Enantioseparations of amino acids by capillary array electrophoresis with 532 nm laser induced fluorescence detection

• Separation of amino acid enantiomers by a 532 nm CAE-LIF scanner is presented.
• CDs were studied and β-CD was effective for these enantiomers.
• Additives were investigated and diamine was helpful for these enantiomers.
• Optimum is 100 mM Tris–borate buffer (pH 10), 2 mM β-CD and 10 mM hexamethylenediamine.
• Determination of the enantiomeric excess of nonracemic alanine is demonstrated.

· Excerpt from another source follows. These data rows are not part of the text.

(* ===== verification/SchedService.v ===== *)
(** What the scheduler's actions become in the configuration store: the changes
    of [kernel/scheduler/src/service.rs] for kernel services, those of
    [app.rs] for installed apps, and the selectors of the node gateway
    ([system_config_agent.rs]).

    Device descriptions, service configurations and JSON are types of other
    crates or plain serialisation: they are parameters. *)
From Stdlib Require Import ZArith Lia Ascii Sorted.
From stdpp Require Import base tactics numbers gmap strings sorting list.
From S2P Require Import Prelude RustString SchedTypes Scheduler SysConfigStore.

(** [ServiceNode] and the published [ServiceInfo] of [buckyos-api]. *)
Record ServiceNode {DID : Type} := {
  node_did : DID;
  node_net_id : option string;
  node_service_state : ServiceInstanceState;
  node_weight : Z;
  node_service_port : gmap string Z
}.
Arguments ServiceNode _ : clear implicits.

Record PublishedInfo {DID : Type} := { selector_type : string; node_list : gmap string (ServiceNode DID) }.
Arguments PublishedInfo _ : clear implicits.

Section service.
Context {DID DeviceInfo Json KernelServiceSpec : Type}.
(** The fields of [DeviceInfo] that are read, and the JSON of the values that
    are written. *)
Context (device_id : DeviceInfo -> DID) (device_net_id : DeviceInfo -> option string)
        (info_to_string : PublishedInfo DID -> string + string)
        (state_json : ServiceState -> Json) (instance_state_json : ServiceInstanceState -> Json)
        (instance_config_json : ServiceInstanceState -> KernelServiceSpec -> string -> string + Json).
Context `{HashOrder}.

Abbreviation tx_actions := (gmap string (KVAction Json)).

Definition node_config_key (node_id : string) : string := "nodes/" +:+ node_id +:+ "/config".

Definition instance_service (new_instance : ReplicaInstance) (server_config : KernelServiceSpec)
  : result tx_actions :=
  match instance_config_json SIS_Started server_config (ri_node_id new_instance) with
  | inl e => Err e
  | inr v => Ok {[ node_config_key (ri_node_id new_instance) :=
                   KVSetByJsonPath {[ "kernel/" +:+ ri_spec_id new_instance := Some v ]} ]}
  end.

Definition uninstance_service (instance : ReplicaInstance) : result tx_actions :=
  Ok {[ node_config_key (ri_node_id instance) :=
        KVSetByJsonPath {[ "kernel/" +:+ ri_spec_id instance := None ]} ]}.

(** [unimplemented!()] *)
Definition update_service_instance (instance : ReplicaInstance) : result tx_actions := Panic.

Definition service_node (device : DeviceInfo) (weight : Z) (ports : gmap string Z) : ServiceNode DID :=
  {| node_did := device_id device; node_net_id := device_net_id device; node_service_state := SIS_Started;
     node_weight := weight; node_service_port := ports |}.

Definition published_info (service_info : ServiceInfo) (device_list : gmap string DeviceInfo)
  : PublishedInfo DID :=
  {| selector_type := "random";
     node_list :=
       match service_info with
       | RandomCluster cluster =>
         fold_left (fun m (kv : string * (Z * ReplicaInstance)) =>
             match device_list !! kv.1 with
             | Some device => <[kv.1 := service_node device kv.2.1 (ri_service_ports kv.2.2)]> m
             | None => m
             end) (iter cluster) ∅
       | SingleInstance instance =>
         match device_list !! ri_node_id instance with
         | Some device => {[ ri_node_id instance := service_node device 100 (ri_service_ports instance) ]}
         | None => ∅
         end
       end |}.

Definition update_service_info (spec_id : string) (service_info : ServiceInfo)
    (device_list : gmap string DeviceInfo) : result tx_actions :=
  match info_to_string (published_info service_info device_list) with
  | inl e => Err e
  | inr s => Ok {[ "services/" +:+ spec_id +:+ "/info" := KVUpdate s ]}
  end.

Definition set_service_state (spec_id : string) (state : ServiceSpecState) : result tx_actions :=
  st ← to_config_state state;
  mret {[ "services/" +:+ spec_id +:+ "/spec" := KVSetByJsonPath {[ "state" := Some (state_json st) ]} ]}.

(** ** Apps *)

Definition SYSTEM_APP_OWNER_ID : string := "system".

Definition zone_app_spec_key (app_id : string) : string := "zone/apps/" +:+ app_id +:+ "/spec".

Definition app_service_spec_key_candidates (user_id installation_id : string) : list string :=
  let keys := [ "users/" +:+ user_id +:+ "/apps/" +:+ installation_id +:+ "/spec";
                "users/" +:+ user_id +:+ "/agents/" +:+ installation_id +:+ "/spec" ] in
  if String.eqb user_id SYSTEM_APP_OWNER_ID then zone_app_spec_key installation_id :: keys else keys.

Definition uninstance_app_service (instance : ReplicaInstance) : result tx_actions :=
  let node_instance_id := ri_spec_id instance +:+ "@" +:+ ri_node_id instance in
  Ok {[ node_config_key (ri_node_id instance) :=
        KVSetByJsonPath
          (<[ "/apps/" +:+ node_instance_id +:+ "/app_spec/state" := Some (state_json SS_Deleted) ]>
          (<[ "/apps/" +:+ node_instance_id +:+ "/target_state" := Some (instance_state_json SIS_Stopped) ]> ∅)) ]}.

Definition update_app_service_instance (instance : ReplicaInstance) : result tx_actions :=
  let node_instance_id := ri_spec_id instance +:+ "@" +:+ ri_node_id instance in
  let app_state := match ri_state instance with InstDeleted => SS_Deleted | _ => SS_Stopped end in
  Ok {[ node_config_key (ri_node_id instance) :=
        KVSetByJsonPath
          (<[ "/apps/" +:+ node_instance_id +:+ "/app_spec/state" := Some (state_json app_state) ]>
          (<[ "/apps/" +:+ node_instance_id +:+ "/target_state" := Some (instance_state_json SIS_Stopped) ]> ∅)) ]}.

Definition set_app_service_state (spec_id : string) (state : ServiceSpecState)
    (input_config : gmap string string) : result tx_actions :=
  au ← parse_spec_id spec_id;
  let '(app_id, user_id) := au in
  let key := default ("users/" +:+ user_id +:+ "/apps/" +:+ app_id +:+ "/spec")
               (List.find (fun k => bool_decide (is_Some (input_config !! k)))
                          (app_service_spec_key_candidates user_id app_id)) in
  st ← to_config_state state;
  mret {[ key := KVSetByJsonPath {[ "state" := Some (state_json st) ]} ]}.
End service.

(** ** Selectors of the node gateway *)

Definition FIXED_SERVICE_WEIGHT : Z := 100.

Record NodeGatewaySelectorTarget := { target_port : Z; target_weight : Z }.

Definition get_spec_id_from_service_info_id (service_info_id : string) : string * string :=
  match rsplit_once ":" service_info_id with
  | None => (service_info_id, "www")
  | Some (spec_id, service_name) =>
    if contains_char "@" service_name then (service_info_id, "www") else (spec_id, service_name)
  end.

Section selectors.
Context `{HashOrder}.

(** The first of the names that has a port. *)
Definition first_port (ports : gmap string Z) (names : list string) : option Z :=
  head (omap (fun n => ports !! n) names).

Definition select_gateway_port (service_ports : gmap string Z) (service_name : string) : option Z :=
  match service_ports !! service_name with
  | Some port => Some port
  | None =>
    match first_port service_ports ["www"; "http"; "https"; "main"] with
    | Some port => Some port
    | None =>
      if (size service_ports =? 1)%nat then head (values service_ports)
      else snd <$> head (sort_stable (fun l r => string_leb l.1 r.1) (iter service_ports))
    end
  end.

Definition build_service_selector (service_info : ServiceInfo) (service_name : string)
  : option (gmap string NodeGatewaySelectorTarget) :=
  let selector :=
    match service_info with
    | SingleInstance instance =>
      match select_gateway_port (ri_service_ports instance) service_name with
      | Some port => {[ ri_node_id instance := {| target_port := port; target_weight := FIXED_SERVICE_WEIGHT |} ]}
      | None => ∅
      end
    | RandomCluster cluster =>
      fold_left (fun m (wi : Z * ReplicaInstance) =>
          match select_gateway_port (ri_service_ports wi.2) service_name with
          | Some port => <[ ri_node_id wi.2 := {| target_port := port; target_weight := wi.1 |} ]> m
          | None => m
          end) (values cluster) ∅
    end in
  if decide (selector = ∅) then None else Some selector.
End selectors.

Capillary array electrophoresis (CAE) is a promising technique for multiple enantiomeric separations. Carboxytetramethylrhodamine succinimidyl ester (TAMRA SE), a rhodamine-core fluorescent probe, has rarely been applied as an original precolumn derivatization reagent for chiral amino acid (AA) analysis so far. For these purposes, high-throughput enantiomeric separations of 12 TAMRA SE-AAs by a home-made 532 nm CAE-LIF scanner are presented. The effect of cyclodextrins (CDs) and a variety of organic modifiers was quickly investigated. Baseline separations were achieved in 100 mM Tris–borate buffer (pH 10.0) containing 2 mM β-CD and 10 mM hexamethylenediamine (HDA). Multiple determination of the enantiomeric excess (ee) in non-racemic mixtures of alanine is successfully presented.